> [WHAT IS REQUIRED]: Whenever a line of the listing contains the string "into", return that line.

> [MATERIAL PROVIDED]:

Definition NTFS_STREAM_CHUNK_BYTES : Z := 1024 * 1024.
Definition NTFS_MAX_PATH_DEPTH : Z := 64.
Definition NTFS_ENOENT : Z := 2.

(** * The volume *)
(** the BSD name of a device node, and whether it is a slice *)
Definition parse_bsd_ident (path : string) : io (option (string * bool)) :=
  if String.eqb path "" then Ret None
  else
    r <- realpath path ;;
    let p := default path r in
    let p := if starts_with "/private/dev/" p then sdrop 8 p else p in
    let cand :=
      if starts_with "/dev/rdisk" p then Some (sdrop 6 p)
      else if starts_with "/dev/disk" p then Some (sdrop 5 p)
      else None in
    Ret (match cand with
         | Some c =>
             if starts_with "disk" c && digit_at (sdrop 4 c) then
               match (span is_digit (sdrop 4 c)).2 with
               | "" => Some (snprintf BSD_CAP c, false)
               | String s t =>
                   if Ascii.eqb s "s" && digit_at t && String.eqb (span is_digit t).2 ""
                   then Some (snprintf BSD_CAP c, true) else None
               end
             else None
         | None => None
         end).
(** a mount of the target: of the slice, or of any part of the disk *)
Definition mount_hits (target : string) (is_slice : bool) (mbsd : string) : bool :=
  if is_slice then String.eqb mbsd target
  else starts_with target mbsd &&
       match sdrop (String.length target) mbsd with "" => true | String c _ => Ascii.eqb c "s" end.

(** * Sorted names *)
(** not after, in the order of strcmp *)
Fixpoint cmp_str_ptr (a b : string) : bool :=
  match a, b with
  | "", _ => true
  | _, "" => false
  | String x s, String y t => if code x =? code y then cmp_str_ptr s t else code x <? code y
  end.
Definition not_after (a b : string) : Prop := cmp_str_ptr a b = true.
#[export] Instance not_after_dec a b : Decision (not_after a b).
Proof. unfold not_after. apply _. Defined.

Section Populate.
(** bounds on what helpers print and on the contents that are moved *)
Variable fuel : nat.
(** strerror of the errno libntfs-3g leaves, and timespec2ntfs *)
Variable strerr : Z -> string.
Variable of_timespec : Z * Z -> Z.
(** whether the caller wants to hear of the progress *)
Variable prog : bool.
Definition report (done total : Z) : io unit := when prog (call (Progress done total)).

* * *

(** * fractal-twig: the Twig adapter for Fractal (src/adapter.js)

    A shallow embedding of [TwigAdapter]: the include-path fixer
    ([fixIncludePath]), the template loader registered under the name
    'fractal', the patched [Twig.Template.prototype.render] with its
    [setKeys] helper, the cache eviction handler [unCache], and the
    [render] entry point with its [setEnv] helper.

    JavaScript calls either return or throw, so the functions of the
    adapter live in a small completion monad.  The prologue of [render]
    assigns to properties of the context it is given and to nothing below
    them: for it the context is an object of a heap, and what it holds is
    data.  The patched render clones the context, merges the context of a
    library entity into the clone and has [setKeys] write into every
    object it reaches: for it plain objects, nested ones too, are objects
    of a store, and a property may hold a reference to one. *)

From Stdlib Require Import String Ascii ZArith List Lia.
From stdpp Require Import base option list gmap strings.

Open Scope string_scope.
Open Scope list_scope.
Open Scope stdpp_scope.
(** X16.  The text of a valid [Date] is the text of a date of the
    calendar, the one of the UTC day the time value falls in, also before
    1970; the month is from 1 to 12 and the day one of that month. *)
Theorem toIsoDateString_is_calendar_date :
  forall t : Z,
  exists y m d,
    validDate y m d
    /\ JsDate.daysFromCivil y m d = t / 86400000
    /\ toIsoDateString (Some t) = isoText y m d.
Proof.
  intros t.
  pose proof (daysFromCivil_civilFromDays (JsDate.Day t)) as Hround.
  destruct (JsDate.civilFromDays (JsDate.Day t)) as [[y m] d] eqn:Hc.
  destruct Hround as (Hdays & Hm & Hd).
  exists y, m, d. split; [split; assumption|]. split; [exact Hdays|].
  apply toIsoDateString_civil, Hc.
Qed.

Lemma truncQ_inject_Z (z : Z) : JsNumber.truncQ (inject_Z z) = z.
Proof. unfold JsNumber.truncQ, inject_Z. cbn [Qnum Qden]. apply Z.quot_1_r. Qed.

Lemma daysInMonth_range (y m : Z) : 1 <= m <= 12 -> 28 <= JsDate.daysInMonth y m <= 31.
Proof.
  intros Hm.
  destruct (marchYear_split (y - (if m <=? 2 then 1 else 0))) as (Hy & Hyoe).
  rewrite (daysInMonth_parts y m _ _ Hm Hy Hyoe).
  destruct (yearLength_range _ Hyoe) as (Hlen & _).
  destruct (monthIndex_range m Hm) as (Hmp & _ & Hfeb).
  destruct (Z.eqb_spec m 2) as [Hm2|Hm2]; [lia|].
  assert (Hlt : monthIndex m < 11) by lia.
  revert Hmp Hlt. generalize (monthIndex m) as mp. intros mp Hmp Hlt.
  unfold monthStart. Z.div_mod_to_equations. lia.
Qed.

==

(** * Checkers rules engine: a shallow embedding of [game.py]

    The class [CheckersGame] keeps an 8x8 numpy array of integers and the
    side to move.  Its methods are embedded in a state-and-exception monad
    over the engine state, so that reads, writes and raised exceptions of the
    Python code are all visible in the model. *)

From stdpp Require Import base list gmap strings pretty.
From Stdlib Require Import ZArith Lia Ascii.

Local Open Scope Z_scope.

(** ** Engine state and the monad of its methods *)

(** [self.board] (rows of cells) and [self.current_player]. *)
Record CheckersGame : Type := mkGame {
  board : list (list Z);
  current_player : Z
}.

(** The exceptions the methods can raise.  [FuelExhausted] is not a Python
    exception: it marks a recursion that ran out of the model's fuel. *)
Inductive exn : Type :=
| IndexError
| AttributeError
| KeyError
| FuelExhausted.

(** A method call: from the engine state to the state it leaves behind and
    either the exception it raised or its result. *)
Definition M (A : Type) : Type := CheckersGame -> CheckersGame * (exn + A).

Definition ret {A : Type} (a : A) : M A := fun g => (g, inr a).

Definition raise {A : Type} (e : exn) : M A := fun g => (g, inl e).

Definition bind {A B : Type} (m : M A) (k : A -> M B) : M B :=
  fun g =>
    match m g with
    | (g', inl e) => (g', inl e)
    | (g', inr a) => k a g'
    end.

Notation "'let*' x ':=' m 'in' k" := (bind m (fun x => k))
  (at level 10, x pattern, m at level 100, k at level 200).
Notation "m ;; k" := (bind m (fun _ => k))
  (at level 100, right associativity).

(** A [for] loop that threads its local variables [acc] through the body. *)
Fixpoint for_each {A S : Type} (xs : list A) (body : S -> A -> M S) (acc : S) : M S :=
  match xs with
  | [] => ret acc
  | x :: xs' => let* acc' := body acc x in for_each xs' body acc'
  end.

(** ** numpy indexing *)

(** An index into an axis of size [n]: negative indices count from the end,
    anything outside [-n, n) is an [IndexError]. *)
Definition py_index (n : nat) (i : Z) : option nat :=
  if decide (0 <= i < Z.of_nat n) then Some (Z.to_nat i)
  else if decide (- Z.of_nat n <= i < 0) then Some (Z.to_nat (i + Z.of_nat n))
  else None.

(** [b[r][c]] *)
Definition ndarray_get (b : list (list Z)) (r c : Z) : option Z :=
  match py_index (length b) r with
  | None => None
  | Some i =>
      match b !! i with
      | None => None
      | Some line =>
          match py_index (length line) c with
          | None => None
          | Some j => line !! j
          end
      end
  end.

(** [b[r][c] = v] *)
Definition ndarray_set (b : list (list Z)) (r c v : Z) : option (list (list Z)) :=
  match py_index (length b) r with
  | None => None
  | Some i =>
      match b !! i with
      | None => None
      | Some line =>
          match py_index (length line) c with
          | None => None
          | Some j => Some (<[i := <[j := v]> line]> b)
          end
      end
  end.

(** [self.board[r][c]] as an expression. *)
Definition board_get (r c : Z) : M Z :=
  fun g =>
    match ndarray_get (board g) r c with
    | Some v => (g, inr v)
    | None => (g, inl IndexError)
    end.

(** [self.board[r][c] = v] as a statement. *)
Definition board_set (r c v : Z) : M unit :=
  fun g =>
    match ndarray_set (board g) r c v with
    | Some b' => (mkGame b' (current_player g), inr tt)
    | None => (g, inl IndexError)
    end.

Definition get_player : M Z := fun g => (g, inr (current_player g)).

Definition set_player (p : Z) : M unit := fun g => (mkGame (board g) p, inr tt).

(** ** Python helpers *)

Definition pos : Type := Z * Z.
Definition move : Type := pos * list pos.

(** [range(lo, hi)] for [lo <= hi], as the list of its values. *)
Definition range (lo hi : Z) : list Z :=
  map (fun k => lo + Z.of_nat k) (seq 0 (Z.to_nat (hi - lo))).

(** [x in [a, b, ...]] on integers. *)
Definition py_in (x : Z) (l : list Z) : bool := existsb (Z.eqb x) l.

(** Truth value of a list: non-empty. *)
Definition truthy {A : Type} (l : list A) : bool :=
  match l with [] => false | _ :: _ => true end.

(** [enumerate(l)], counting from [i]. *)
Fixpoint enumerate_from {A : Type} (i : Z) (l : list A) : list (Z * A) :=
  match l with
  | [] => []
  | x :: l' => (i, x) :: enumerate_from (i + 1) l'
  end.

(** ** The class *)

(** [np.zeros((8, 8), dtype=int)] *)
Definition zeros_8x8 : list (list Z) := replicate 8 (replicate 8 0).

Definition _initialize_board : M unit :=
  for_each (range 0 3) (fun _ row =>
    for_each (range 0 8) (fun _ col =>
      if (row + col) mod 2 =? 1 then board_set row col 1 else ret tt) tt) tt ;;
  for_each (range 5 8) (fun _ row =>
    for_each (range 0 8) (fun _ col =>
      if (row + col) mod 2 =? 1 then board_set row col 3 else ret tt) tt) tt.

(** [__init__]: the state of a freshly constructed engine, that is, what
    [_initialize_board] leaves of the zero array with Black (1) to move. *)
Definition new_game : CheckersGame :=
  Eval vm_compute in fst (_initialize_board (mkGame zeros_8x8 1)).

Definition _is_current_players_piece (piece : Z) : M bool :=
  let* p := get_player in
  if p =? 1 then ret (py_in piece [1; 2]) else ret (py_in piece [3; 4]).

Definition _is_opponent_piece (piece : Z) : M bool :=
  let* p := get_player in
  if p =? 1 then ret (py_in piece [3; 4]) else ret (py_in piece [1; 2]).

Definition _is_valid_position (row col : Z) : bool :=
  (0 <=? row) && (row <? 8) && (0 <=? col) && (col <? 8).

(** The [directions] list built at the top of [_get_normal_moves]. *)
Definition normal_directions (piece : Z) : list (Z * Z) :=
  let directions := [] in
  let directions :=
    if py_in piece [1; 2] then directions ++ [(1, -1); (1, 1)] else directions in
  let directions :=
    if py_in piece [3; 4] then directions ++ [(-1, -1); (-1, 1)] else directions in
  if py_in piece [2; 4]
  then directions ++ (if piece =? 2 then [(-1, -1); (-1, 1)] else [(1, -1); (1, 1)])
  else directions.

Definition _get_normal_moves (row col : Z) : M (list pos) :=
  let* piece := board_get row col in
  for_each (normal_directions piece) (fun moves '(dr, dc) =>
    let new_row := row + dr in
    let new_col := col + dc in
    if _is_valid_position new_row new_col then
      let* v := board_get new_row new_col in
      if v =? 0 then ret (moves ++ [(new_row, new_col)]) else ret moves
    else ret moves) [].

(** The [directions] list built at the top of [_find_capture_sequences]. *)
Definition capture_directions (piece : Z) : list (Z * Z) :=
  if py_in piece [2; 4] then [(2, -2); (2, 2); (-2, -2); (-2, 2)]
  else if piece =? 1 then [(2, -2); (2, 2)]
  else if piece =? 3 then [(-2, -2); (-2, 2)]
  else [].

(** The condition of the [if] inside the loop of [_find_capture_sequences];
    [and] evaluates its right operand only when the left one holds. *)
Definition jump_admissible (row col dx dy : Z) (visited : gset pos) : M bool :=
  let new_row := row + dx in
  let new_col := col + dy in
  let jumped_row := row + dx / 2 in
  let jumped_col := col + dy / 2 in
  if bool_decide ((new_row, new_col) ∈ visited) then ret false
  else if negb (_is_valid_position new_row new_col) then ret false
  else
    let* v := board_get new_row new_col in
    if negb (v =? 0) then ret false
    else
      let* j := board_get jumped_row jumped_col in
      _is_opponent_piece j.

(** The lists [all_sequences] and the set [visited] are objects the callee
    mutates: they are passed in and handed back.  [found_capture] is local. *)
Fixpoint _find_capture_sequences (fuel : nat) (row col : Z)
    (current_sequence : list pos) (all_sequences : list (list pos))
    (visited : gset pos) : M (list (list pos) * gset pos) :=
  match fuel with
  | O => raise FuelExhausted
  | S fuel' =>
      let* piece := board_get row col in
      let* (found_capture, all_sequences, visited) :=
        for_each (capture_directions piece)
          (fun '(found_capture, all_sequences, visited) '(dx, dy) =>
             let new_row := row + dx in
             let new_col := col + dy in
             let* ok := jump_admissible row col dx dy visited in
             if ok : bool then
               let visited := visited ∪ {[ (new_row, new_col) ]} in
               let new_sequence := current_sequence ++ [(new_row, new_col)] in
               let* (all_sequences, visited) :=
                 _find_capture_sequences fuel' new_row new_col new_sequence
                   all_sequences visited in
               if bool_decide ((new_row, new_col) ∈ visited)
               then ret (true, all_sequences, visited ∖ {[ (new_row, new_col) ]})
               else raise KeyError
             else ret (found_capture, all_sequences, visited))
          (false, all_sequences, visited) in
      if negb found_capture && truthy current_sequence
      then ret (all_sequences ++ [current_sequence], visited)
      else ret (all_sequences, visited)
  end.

> [FINISHED EXERCISE]:
    library entity into the clone and has [setKeys] write into every
(** An index into an axis of size [n]: negative indices count from the end,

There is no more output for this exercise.